### WHAT TO PRODUCE:
Repeat nothing but the lines below running from the one containing "exists v, SetTip" to the one containing "let m := m_block_index sample_tree in". Keep both end lines.

Stored data
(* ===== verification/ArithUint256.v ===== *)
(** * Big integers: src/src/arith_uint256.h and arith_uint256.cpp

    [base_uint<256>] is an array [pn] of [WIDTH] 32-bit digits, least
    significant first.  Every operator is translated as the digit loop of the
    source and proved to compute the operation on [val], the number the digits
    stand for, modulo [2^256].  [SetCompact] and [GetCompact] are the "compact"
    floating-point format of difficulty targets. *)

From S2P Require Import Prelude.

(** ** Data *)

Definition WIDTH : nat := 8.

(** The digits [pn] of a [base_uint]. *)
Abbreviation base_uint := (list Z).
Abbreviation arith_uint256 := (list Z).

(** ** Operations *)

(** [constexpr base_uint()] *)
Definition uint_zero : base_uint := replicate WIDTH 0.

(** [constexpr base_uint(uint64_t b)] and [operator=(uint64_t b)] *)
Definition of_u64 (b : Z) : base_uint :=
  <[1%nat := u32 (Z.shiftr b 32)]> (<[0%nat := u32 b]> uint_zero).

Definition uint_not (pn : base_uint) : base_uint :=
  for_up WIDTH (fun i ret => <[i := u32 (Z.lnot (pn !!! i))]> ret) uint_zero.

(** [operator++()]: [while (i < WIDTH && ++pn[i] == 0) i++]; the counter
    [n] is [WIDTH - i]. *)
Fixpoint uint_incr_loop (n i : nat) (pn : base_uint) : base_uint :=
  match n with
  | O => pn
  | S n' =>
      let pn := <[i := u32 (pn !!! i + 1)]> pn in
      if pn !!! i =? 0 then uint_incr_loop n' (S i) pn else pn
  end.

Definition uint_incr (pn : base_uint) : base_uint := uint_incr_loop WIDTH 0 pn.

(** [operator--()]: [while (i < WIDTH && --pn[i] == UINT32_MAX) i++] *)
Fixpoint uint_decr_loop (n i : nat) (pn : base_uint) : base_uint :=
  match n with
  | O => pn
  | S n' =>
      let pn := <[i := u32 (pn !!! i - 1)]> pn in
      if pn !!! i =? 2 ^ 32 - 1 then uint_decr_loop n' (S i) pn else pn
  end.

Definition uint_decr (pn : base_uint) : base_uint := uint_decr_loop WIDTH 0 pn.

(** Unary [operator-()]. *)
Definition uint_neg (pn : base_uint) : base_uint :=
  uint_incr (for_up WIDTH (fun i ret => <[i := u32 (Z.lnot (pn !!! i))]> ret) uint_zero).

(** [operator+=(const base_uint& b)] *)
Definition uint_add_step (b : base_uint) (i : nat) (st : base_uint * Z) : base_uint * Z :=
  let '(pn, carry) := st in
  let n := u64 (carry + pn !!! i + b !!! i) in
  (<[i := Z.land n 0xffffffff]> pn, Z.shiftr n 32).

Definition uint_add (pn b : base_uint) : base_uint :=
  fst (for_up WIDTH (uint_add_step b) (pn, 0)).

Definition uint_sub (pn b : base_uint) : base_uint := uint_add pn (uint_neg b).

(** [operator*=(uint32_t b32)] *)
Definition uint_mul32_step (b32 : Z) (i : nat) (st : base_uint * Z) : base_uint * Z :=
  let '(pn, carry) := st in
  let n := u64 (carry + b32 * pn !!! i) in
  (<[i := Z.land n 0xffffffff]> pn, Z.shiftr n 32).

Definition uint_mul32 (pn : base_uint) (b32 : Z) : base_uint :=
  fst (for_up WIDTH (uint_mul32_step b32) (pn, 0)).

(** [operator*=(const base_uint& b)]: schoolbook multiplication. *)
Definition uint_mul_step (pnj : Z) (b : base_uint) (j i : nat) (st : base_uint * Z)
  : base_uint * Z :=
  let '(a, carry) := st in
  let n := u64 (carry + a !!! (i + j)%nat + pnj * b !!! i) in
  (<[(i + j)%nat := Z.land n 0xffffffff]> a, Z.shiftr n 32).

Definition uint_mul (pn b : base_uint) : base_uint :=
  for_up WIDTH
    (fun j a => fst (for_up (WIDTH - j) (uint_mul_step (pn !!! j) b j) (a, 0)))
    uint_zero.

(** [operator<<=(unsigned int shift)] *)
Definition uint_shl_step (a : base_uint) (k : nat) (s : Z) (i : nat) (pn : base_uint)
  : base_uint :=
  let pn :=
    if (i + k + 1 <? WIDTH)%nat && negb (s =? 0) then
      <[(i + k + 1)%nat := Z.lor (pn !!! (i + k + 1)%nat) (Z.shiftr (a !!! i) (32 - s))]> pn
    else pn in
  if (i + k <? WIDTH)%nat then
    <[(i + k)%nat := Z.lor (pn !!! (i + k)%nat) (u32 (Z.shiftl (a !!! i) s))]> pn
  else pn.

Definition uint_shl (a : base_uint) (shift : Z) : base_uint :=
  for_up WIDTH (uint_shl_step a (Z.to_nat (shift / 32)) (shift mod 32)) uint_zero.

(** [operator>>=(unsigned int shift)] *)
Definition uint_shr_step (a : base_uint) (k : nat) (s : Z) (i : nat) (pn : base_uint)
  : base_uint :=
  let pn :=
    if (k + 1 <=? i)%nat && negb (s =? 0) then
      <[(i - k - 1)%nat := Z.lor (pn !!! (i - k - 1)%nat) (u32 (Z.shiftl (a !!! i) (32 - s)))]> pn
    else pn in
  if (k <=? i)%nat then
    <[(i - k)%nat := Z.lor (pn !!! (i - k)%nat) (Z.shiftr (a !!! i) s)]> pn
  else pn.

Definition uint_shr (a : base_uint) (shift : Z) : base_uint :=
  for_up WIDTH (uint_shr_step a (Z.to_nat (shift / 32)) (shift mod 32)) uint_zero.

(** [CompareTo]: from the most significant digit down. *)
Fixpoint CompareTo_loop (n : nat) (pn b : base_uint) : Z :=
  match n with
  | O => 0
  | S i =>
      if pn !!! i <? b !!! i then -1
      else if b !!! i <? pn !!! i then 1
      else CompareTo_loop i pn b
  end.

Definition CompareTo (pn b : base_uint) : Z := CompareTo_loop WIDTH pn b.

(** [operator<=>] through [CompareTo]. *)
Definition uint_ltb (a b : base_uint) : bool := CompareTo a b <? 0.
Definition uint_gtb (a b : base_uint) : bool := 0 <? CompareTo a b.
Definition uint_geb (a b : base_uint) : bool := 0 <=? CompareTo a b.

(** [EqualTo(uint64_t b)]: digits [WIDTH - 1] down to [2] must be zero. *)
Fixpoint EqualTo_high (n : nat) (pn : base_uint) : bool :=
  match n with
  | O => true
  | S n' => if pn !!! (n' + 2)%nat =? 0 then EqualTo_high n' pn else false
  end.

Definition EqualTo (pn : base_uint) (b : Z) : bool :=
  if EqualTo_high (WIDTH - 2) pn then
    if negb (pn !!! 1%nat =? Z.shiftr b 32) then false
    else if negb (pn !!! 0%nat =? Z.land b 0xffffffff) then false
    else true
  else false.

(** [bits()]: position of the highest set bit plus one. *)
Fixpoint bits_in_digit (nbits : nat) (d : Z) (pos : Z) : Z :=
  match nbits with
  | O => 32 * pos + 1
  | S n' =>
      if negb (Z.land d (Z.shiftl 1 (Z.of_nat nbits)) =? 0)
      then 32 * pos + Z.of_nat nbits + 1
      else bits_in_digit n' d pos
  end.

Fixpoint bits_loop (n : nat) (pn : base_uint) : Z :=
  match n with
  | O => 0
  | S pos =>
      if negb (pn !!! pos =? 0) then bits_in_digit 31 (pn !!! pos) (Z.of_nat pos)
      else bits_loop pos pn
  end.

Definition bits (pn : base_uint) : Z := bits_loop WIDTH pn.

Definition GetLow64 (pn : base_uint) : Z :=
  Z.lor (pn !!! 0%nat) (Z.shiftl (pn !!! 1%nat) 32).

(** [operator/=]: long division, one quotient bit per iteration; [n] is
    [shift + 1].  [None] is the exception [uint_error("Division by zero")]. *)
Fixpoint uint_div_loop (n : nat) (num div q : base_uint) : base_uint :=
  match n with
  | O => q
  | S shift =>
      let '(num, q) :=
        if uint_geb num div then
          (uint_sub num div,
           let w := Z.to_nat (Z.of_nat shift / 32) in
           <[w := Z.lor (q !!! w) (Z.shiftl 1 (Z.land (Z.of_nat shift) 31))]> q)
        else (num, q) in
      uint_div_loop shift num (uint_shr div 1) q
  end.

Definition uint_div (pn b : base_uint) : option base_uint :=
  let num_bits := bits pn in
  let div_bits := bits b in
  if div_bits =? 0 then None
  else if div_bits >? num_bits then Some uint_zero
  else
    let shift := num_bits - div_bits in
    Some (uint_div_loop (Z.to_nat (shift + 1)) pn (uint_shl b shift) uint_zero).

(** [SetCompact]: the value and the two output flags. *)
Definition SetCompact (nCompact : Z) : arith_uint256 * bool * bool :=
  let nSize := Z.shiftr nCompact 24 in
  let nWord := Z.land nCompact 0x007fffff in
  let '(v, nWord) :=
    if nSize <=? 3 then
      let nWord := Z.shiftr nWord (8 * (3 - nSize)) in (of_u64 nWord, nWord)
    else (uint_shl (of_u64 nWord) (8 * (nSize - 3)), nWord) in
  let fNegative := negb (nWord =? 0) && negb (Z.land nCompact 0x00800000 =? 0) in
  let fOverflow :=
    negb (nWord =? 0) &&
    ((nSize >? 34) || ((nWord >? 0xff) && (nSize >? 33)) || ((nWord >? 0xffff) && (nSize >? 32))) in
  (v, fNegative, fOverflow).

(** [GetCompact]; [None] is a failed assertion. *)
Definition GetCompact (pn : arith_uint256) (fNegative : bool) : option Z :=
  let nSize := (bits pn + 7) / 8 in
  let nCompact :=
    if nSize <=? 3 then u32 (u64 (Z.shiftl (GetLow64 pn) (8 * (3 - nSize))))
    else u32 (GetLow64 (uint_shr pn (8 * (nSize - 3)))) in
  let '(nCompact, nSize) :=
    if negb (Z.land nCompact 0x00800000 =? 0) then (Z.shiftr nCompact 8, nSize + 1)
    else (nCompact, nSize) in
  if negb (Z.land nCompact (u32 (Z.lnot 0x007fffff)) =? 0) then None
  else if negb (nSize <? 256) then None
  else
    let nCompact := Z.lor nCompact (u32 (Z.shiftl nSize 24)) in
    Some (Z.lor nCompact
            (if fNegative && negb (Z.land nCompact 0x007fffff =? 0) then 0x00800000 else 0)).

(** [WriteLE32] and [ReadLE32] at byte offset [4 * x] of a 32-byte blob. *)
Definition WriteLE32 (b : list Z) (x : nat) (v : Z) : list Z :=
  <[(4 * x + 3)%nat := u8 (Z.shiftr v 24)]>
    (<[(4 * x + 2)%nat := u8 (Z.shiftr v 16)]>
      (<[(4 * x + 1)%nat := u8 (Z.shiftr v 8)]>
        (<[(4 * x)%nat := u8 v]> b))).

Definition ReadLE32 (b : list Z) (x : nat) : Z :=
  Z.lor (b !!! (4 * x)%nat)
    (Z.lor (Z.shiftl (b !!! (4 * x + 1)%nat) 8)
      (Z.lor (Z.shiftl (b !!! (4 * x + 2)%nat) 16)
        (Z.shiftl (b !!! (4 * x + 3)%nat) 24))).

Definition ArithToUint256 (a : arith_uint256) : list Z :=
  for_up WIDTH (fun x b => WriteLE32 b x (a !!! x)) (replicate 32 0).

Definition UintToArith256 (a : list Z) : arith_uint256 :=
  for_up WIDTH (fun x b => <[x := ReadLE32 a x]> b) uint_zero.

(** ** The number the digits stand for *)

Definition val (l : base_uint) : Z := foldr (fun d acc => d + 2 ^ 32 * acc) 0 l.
==
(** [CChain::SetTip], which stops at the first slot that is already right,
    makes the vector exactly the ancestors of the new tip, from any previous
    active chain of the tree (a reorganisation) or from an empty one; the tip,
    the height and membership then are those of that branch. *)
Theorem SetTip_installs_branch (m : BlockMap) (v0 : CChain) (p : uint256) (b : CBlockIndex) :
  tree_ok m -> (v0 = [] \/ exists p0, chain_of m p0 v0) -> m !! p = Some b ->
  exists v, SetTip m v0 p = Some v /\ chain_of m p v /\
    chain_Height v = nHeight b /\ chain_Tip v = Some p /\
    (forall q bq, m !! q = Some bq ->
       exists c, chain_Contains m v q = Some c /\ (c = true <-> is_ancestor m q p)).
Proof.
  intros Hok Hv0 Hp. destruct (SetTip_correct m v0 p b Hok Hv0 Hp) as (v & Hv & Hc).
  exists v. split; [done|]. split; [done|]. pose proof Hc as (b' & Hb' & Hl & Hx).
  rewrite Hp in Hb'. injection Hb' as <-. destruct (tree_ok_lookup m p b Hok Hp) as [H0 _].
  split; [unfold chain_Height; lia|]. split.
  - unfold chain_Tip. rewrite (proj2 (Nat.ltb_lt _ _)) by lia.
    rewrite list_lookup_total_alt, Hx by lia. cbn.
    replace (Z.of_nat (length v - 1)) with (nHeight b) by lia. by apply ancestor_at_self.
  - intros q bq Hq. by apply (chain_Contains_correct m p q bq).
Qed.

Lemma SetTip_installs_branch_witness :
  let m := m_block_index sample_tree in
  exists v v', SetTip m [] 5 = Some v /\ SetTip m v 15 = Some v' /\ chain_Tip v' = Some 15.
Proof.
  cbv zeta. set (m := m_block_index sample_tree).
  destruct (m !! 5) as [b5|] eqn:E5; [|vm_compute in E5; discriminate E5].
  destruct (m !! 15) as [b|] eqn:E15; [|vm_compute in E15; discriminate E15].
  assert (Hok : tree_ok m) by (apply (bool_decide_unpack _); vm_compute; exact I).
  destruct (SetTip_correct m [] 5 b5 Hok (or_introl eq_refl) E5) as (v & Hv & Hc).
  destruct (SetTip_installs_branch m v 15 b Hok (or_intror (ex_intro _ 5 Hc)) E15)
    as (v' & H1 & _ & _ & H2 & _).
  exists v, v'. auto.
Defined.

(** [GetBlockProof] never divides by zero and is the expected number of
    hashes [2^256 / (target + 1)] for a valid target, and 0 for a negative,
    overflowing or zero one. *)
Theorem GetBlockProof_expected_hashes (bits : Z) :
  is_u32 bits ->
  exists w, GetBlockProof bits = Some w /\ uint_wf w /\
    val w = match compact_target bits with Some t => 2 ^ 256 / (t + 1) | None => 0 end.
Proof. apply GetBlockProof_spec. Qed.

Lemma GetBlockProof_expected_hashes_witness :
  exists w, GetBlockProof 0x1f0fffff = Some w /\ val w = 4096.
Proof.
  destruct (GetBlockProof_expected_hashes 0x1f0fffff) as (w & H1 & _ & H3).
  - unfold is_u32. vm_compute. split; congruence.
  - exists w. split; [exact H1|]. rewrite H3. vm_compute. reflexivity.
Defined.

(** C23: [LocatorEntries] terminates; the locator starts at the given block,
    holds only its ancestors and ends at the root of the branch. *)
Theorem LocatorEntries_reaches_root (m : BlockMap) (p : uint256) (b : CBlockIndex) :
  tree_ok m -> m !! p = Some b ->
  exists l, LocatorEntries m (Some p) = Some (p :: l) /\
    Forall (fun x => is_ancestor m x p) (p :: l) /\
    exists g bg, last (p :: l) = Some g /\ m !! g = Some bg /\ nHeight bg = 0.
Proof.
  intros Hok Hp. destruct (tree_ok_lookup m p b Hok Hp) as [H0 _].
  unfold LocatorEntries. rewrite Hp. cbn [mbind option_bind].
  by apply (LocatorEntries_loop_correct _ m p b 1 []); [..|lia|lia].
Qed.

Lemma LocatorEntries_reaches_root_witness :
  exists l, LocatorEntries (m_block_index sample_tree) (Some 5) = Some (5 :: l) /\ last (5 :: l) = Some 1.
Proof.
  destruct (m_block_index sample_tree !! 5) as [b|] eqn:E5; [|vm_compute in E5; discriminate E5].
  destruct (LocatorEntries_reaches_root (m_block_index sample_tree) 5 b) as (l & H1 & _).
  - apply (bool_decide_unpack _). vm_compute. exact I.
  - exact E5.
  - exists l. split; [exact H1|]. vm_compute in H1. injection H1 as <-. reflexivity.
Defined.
...
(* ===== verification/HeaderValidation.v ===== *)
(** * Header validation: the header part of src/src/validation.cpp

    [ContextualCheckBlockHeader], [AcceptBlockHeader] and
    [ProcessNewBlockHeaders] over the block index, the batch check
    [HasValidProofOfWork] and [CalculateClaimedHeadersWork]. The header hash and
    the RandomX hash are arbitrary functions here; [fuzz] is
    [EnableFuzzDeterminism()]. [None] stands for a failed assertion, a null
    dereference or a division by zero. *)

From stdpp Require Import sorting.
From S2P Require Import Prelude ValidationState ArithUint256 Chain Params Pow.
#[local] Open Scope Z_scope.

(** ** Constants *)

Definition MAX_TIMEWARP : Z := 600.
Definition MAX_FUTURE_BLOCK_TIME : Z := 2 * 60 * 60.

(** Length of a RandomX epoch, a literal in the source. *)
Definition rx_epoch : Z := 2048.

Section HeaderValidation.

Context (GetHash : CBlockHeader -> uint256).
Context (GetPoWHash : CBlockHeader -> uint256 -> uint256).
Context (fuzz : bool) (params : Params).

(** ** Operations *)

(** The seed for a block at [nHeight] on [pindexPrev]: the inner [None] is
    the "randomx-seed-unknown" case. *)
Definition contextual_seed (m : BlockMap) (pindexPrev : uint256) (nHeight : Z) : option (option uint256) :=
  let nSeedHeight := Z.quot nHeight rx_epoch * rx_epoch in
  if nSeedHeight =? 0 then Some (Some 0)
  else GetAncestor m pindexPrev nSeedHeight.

### EXERCISE SOLUTION:
  exists v, SetTip m v0 p = Some v /\ chain_of m p v /\
    chain_Height v = nHeight b /\ chain_Tip v = Some p /\
    (forall q bq, m !! q = Some bq ->
       exists c, chain_Contains m v q = Some c /\ (c = true <-> is_ancestor m q p)).
Proof.
  intros Hok Hv0 Hp. destruct (SetTip_correct m v0 p b Hok Hv0 Hp) as (v & Hv & Hc).
  exists v. split; [done|]. split; [done|]. pose proof Hc as (b' & Hb' & Hl & Hx).
  rewrite Hp in Hb'. injection Hb' as <-. destruct (tree_ok_lookup m p b Hok Hp) as [H0 _].
  split; [unfold chain_Height; lia|]. split.
  - unfold chain_Tip. rewrite (proj2 (Nat.ltb_lt _ _)) by lia.
    rewrite list_lookup_total_alt, Hx by lia. cbn.
    replace (Z.of_nat (length v - 1)) with (nHeight b) by lia. by apply ancestor_at_self.
  - intros q bq Hq. by apply (chain_Contains_correct m p q bq).
Qed.

Lemma SetTip_installs_branch_witness :
  let m := m_block_index sample_tree in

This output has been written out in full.